[What you need to do] Please repeat the listing exactly, starting at its first line and stopping after the line that contains "intros [E Hs Hfr Hd Hn Hr] Hq".

________

Lemma build_store s0 s l news g ptr q i v :
  build s0 s l news g -> q ∈ news -> reaches s ptr q i ->
  exists s', store ptr v s = Done (tt, s') /\
    build s0 s' l news (fun q' j => if decide ((q', j) = (q, i)) then v else g q' j) /\
    forall ptr' q' i', reaches s ptr' q' i' -> reaches s' ptr' q' i'.
Proof.
  intros [E Hs Hfr Hd Hn Hr] Hq Hreach. exists (upd s q i v). split; [by apply store_at|].
  pose proof (Hd q Hq) as Hdata. split.
  - constructor; [done|by apply vm_inv_upd_data; [..|apply Hfr]|done|..].
    + intros q' Hq' n. change (root_of (upd s q i v)) with (root_of s). cbn.
      rewrite node_page_wr_data by done. by apply Hd.
    + intros q' j Hq'. cbn. case_decide as E'; [injection E' as -> ->; by rewrite rd_wr_eq|].
      rewrite rd_wr_ne by congruence. by apply Hn.
    + intros q' j Hq' Hne. cbn. rewrite rd_wr_ne by (intros [= <- _]; done). by apply Hr.
  - intros ptr' q' i' (e & H1 & H2 & Ew & Ei). exists e.
    change (root_of (upd s q i v)) with (root_of s). cbn. by rewrite hw_walk_wr_data.
Qed.

Lemma build_ext s0 s l news g g' :
  (forall q j, q ∈ news -> g q j = g' q j) -> build s0 s l news g -> build s0 s l news g'.
Proof. intros Hg [E Hs Hfr Hd Hn Hr]. constructor; try done. intros q j Hq. rewrite <-Hg by done. by apply Hn. Qed.

Lemma build_root s0 s l news g : build s0 s l news g -> root_of s = root_of s0.
Proof. intros [E _ _ _ _ _]. unfold root_of. by rewrite E. Qed.

(** The copy loop copies the entries it passes. *)
Lemma copy_entries_spec s0 l news f n i s g :
  build s0 s l news g -> f ∈ news -> 365 < i -> i + Z.of_nat n <= 512 ->
  (forall k, 0 <= k < 512 -> reaches s (entry_at (window_at HIGHMEM_A_start f) k) f k) ->
  exists s', copy_entries n i ROOT (window_at HIGHMEM_A_start f) s = Done (tt, s') /\
    build s0 s' l news (fun q j =>
      if decide (q = f) then if decide (i <= j < i + Z.of_nat n) then rd (phys s0) (root_of s0) j else g q j
      else g q j).
Proof.
  intros Hb Hf. revert i s g Hb. induction n as [|n IH]; intros i s g Hb Hi Hn Hw.
  { exists s. split; [done|]. eapply build_ext; [|exact Hb]. intros q j _. cbn beta.
    destruct (decide (q = f)); [|done]. rewrite decide_False by lia. done. }
  pose proof (build_root _ _ _ _ _ Hb) as Er.
  assert (rd (phys s) (root_of s) i = rd (phys s0) (root_of s0) i) as Erd.
  { rewrite Er. apply (b_rest _ _ _ _ _ Hb); [|rewrite Er; intros [=]; lia].
    intros Hin. rewrite <-Er in Hin. by apply (b_data _ _ _ _ _ Hb _ Hin NRoot). }
  destruct (build_store _ _ _ _ _ _ f i (rd (phys s) (root_of s) i) Hb Hf (Hw i ltac:(lia))) as (s1 & E1 & Hb1 & Hk).
  destruct (IH (i + 1) s1 _ Hb1) as (s2 & E2 & Hb2); [lia|lia|auto|].
  exists s2. split.
  - cbn [copy_entries]. unfold bind.
    rewrite (load_at _ _ (root_of s) i) by (apply reaches_root; [apply (b_inv _ _ _ _ _ Hb)|lia]).
    by rewrite E1.
  - eapply build_ext; [|exact Hb2]. intros q j _. cbn beta. rewrite Erd.
    destruct (decide (q = f)) as [->|Hq]; [|by rewrite decide_False by congruence].
    destruct (decide (i + 1 <= j < _)); [by rewrite decide_True by lia|].
    destruct (decide (j = i)) as [->|]; [rewrite !decide_True by (done || lia); done|].
    rewrite !decide_False by (congruence || lia). done.
Qed.

(** One entry of a new page, through the window. *)
Lemma build_put s0 s l news g f i v :
  build s0 s l news g -> f ∈ news -> 0 <= i < 512 ->
  exists s', (map_highmem_a (Some f) ;; flush_highmem_a ;;
              let* tbl := translate_highmem_a f in store (entry_at tbl i) v) s = Done (tt, s') /\
    build s0 s' l news (fun q j => if decide ((q, j) = (f, i)) then v else g q j).
Proof.
  intros Hb Hf Hi. destruct (build_window _ _ _ _ _ f Hb Hf) as (s1 & E1 & Hb1 & Hw).
  destruct (build_store _ _ _ _ _ _ f i v Hb1 Hf (Hw i Hi)) as (s2 & E2 & Hb2 & _).
  exists s2. split; [|done]. unfold bind. rewrite E1. cbn -[translate_highmem_a].
  by rewrite translate_highmem_a_spec, E2.
Qed.

Lemma build_put_leaf s0 s l news g f i map rwx acc :
  build s0 s l news g -> f ∈ news -> 0 <= i < 512 -> g f i = 0 -> fits 32 (map_ppn map) ->
  exists s', (map_highmem_a (Some f) ;; flush_highmem_a ;;
              let* tbl := translate_highmem_a f in leaf_set_at (entry_at tbl i) map rwx acc) s = Done (Ok tt, s') /\
    build s0 s' l news (fun q j => if decide ((q, j) = (f, i)) then pte (map_ppn map) (leaf_flags map rwx acc)
                                   else g q j).
Proof.
  intros Hb Hf Hi Hg Hm. destruct (build_window _ _ _ _ _ f Hb Hf) as (s1 & E1 & Hb1 & Hw).
  destruct (build_store _ _ _ _ _ _ f i (pte (map_ppn map) (leaf_flags map rwx acc)) Hb1 Hf (Hw i Hi))
    as (s2 & E2 & Hb2 & _).
  exists s2. split; [|done]. unfold bind. rewrite E1. cbn -[translate_highmem_a leaf_set_at].
  rewrite translate_highmem_a_spec. unfold leaf_set_at, bind.
  rewrite (load_at _ _ _ _ (Hw i Hi)), (b_new _ _ _ _ _ Hb1), Hg by done.
  by rewrite Leaf_set_invalid, E2 by done.
Qed.

(** Unmapping the window. *)
Lemma build_unmap s0 s l news g :
  build s0 s l news g -> exists s', map_highmem_a None s = Done (tt, s') /\ build s0 s' l news g.
Proof.
  intros [E Hs Hfr Hd Hn Hr]. exists (upd s (root_of s) 365 0). split.
  - unfold map_highmem_a. rewrite (window_slot 365) by apply highmem_a_window.
    apply store_at, reaches_root; [apply Hs|lia].
  - assert (node_page (phys s) (root_of s) NRoot = Some (root_of s)) as Hroot by done.
    assert (not_root_window NRoot 365) by (unfold not_root_window; split_and!; intros [=]; lia).
    destruct Hs as (Hwf & Hfree & Hf).
    constructor; [done|split; [by eapply wf_tables_wr_leaf|split; [by eapply free_ok_wr_leaf|done]]|done|..].
    + intros q Hq n Hn'. change (root_of (upd s (root_of s) 365 0)) with (root_of s) in Hn'. cbn in Hn'.
      apply (node_page_wr_leaf _ _ (wt_inj _ _ Hwf) NRoot) in Hn'; [by apply (Hd q Hq n)|done|].
      by apply (child_page_leaf _ NRoot).
    + intros q j Hq. cbn. rewrite rd_wr_ne; [by apply Hn|]. intros [= <- _]. by apply (Hd _ Hq NRoot).
    + intros q j Hq Hne. change (root_of (upd s (root_of s) 365 0)) with (root_of s) in Hne.
      cbn. rewrite rd_wr_ne by congruence. by apply Hr.
Qed.

Lemma bind_tail {St X Y V T U} (a : M St X) (b : M St Y) (c : M St V) (d : V -> M St T) (k : T -> M St U)
    (st st' : St) r :
  (a ;; b ;; let* t := c in d t) st = Done (r, st') ->
  (a ;; b ;; let* t := c in let* x := d t in k x) st = k r st'.
Proof.
  unfold bind. destruct (a st) as [[]| |]; [|done..]. destruct (b _) as [[]| |]; [|done..].
  destruct (c _) as [[v st2]| |]; [|done..]. by intros ->.
Qed.

(** The three fresh pages before anything is written. *)
Lemma build_init s0 s l f2 f1 f0 :
  vm_inv s0 (f2 :: f1 :: f0 :: l) -> phys s = phys s0 -> satp s = satp s0 -> frames (pmm s) l ->
  build s0 s l [f2; f1; f0] (fun _ _ => 0).
Proof.
  intros (Hwf & [Hnd Hall] & _) Ep Es Hf. unfold vm_inv. apply (NoDup_app [f2; f1; f0]) in Hnd as (Hnd & Hdis & Hl).
  apply (Forall_app _ [f2; f1; f0]) in Hall as [Hnew Hl']. rewrite Forall_forall in Hnew.
  assert (root_of s = root_of s0) as Er by (unfold root_of; by rewrite Es).
  constructor; rewrite ?Er, ?Ep; try done.
  - unfold vm_inv, free_ok. by rewrite Er, Ep.
  - intros q Hq. split; [by apply Hdis|]. by apply Hnew.
  - intros q Hq n. by apply Hnew.
  - intros q j Hq. by apply Hnew.
Qed.

Lemma build_shape s0 s l f2 f1 f0 g :
  wf_tables (phys s0) (root_of s0) ->
  (forall n q, node_page (phys s0) (root_of s0) n = Some q -> q ∉ [f2; f1; f0]) ->
  build s0 s l [f2; f1; f0] g ->
  forall n q j, node_page (phys s0) (root_of s0) n = Some q -> (n, j) <> (NRoot, 365) ->
    rd (phys s) q j = rd (phys s0) q j.
Proof.
  intros Hwf Hnew Hb n q j Hq Hj. apply (b_rest _ _ _ _ _ Hb); [by eapply Hnew|].
  rewrite (build_root _ _ _ _ _ Hb). intros [= -> ->]. apply Hj. f_equal.
  by apply (wt_inj _ _ Hwf n NRoot (root_of s0)).
Qed.

(** The content of the three pages at the end, as the code writes it. *)
Definition new_content s0 (f2 f1 f0 : Z) (q j : Z) : Z :=
  if decide ((q, j) = (f2, 363)) then pte f1 1
  else if decide ((q, j) = (f1, 511)) then pte f0 1
  else if decide ((q, j) = (f0, 511)) then pte f2 (leaf_flags (Private f2) RWX_RW KernelLocal)
  else if decide (q = f2) then
    if decide (366 <= j < 366 + Z.of_nat 146) then rd (phys s0) (root_of s0) j else 0
  else 0.

Lemma Sv39_new_build s f2 f1 f0 l :
  vm_inv s (f2 :: f1 :: f0 :: l) ->
  exists s', Sv39_new s = Done (Ok (Z.lor f2 (Z.shiftl 1 63)), s') /\
    build s s' l [f2; f1; f0] (new_content s f2 f1 f0).
Proof.
  assert (f2 ∈ [f2; f1; f0] /\ f1 ∈ [f2; f1; f0] /\ f0 ∈ [f2; f1; f0]) as (I2 & I1 & I0) by set_solver.
  intros Hs. assert (f0 <> f2) as Hne
    by (intros ->; destruct Hs as (_ & [[Hn _]%NoDup_cons _] & _); set_solver).
  destruct (machine_allocate s f2 (f1 :: f0 :: l)) as (a2 & E2 & F2); [apply Hs|].
  destruct (machine_allocate (mkMachine (phys s) (satp s) a2) f1 (f0 :: l)) as (a1 & E1 & F1); [done|].
  destruct (machine_allocate (mkMachine (phys s) (satp s) a1) f0 l) as (a0 & E0 & F0); [done|].
  pose proof (build_init s (mkMachine (phys s) (satp s) a0) l f2 f1 f0 Hs eq_refl eq_refl F0) as Hb.
  destruct (build_window _ _ _ _ _ f2 Hb I2) as (s1 & W2 & Hb1 & Hw).
  destruct (copy_entries_spec s l [f2; f1; f0] f2 146 366 s1 _ Hb1 I2) as (s2 & C2 & Hb2); [lia|lia|done|].
  assert (forall f, f ∈ [f2; f1; f0] -> fits 32 f) as Hfit by (intros f Hf; by apply (b_free _ _ _ _ _ Hb)).
  destruct (build_put_leaf _ _ _ _ _ f0 511 (Private f2) RWX_RW KernelLocal Hb2 I0) as (s3 & P0 & Hb3);
    [lia| |by apply Hfit|].
  { cbn beta. by rewrite decide_False. }
  destruct (build_put _ _ _ _ _ f1 511 (pte f0 1) Hb3 I1) as (s4 & P1 & Hb4); [lia|].
  destruct (build_put _ _ _ _ _ f2 363 (pte f1 1) Hb4 I2) as (s5 & P2 & Hb5); [lia|].
  destruct (build_unmap _ _ _ _ _ Hb5) as (s6 & U & Hb6).
  exists s6. split; [|exact Hb6]. unfold Sv39_new.
  rewrite (bind_ok_done _ _ _ _ _ E2), (bind_ok_done _ _ _ _ _ E1), (bind_ok_done _ _ _ _ _ E0). cbv zeta.
  rewrite GLOBAL_index, (bind_done _ _ _ _ _ W2), (bind_done _ _ _ _ _ (translate_highmem_a_spec f2 s1)).
  replace (Z.to_nat (512 - 366)) with 146%nat by done. rewrite (bind_done _ _ _ _ _ C2).
  destruct ROOT_indices as (-> & -> & ->). rewrite !Entry_new_table_pte by (by apply Hfit).
  rewrite (bind_tail _ _ _ _ _ _ _ _ P0), (bind_done _ _ _ _ _ (eq_refl (Done (tt, s3)))).
  rewrite (bind_tail _ _ _ _ _ _ _ _ P1), (bind_tail _ _ _ _ _ _ _ _ P2).
  by rewrite (bind_done _ _ _ _ _ U).
Qed.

________

[Response to the exercise]
Lemma build_store s0 s l news g ptr q i v :
  build s0 s l news g -> q ∈ news -> reaches s ptr q i ->
  exists s', store ptr v s = Done (tt, s') /\
    build s0 s' l news (fun q' j => if decide ((q', j) = (q, i)) then v else g q' j) /\
    forall ptr' q' i', reaches s ptr' q' i' -> reaches s' ptr' q' i'.
Proof.
  intros [E Hs Hfr Hd Hn Hr] Hq Hreach. exists (upd s q i v). split; [by apply store_at|].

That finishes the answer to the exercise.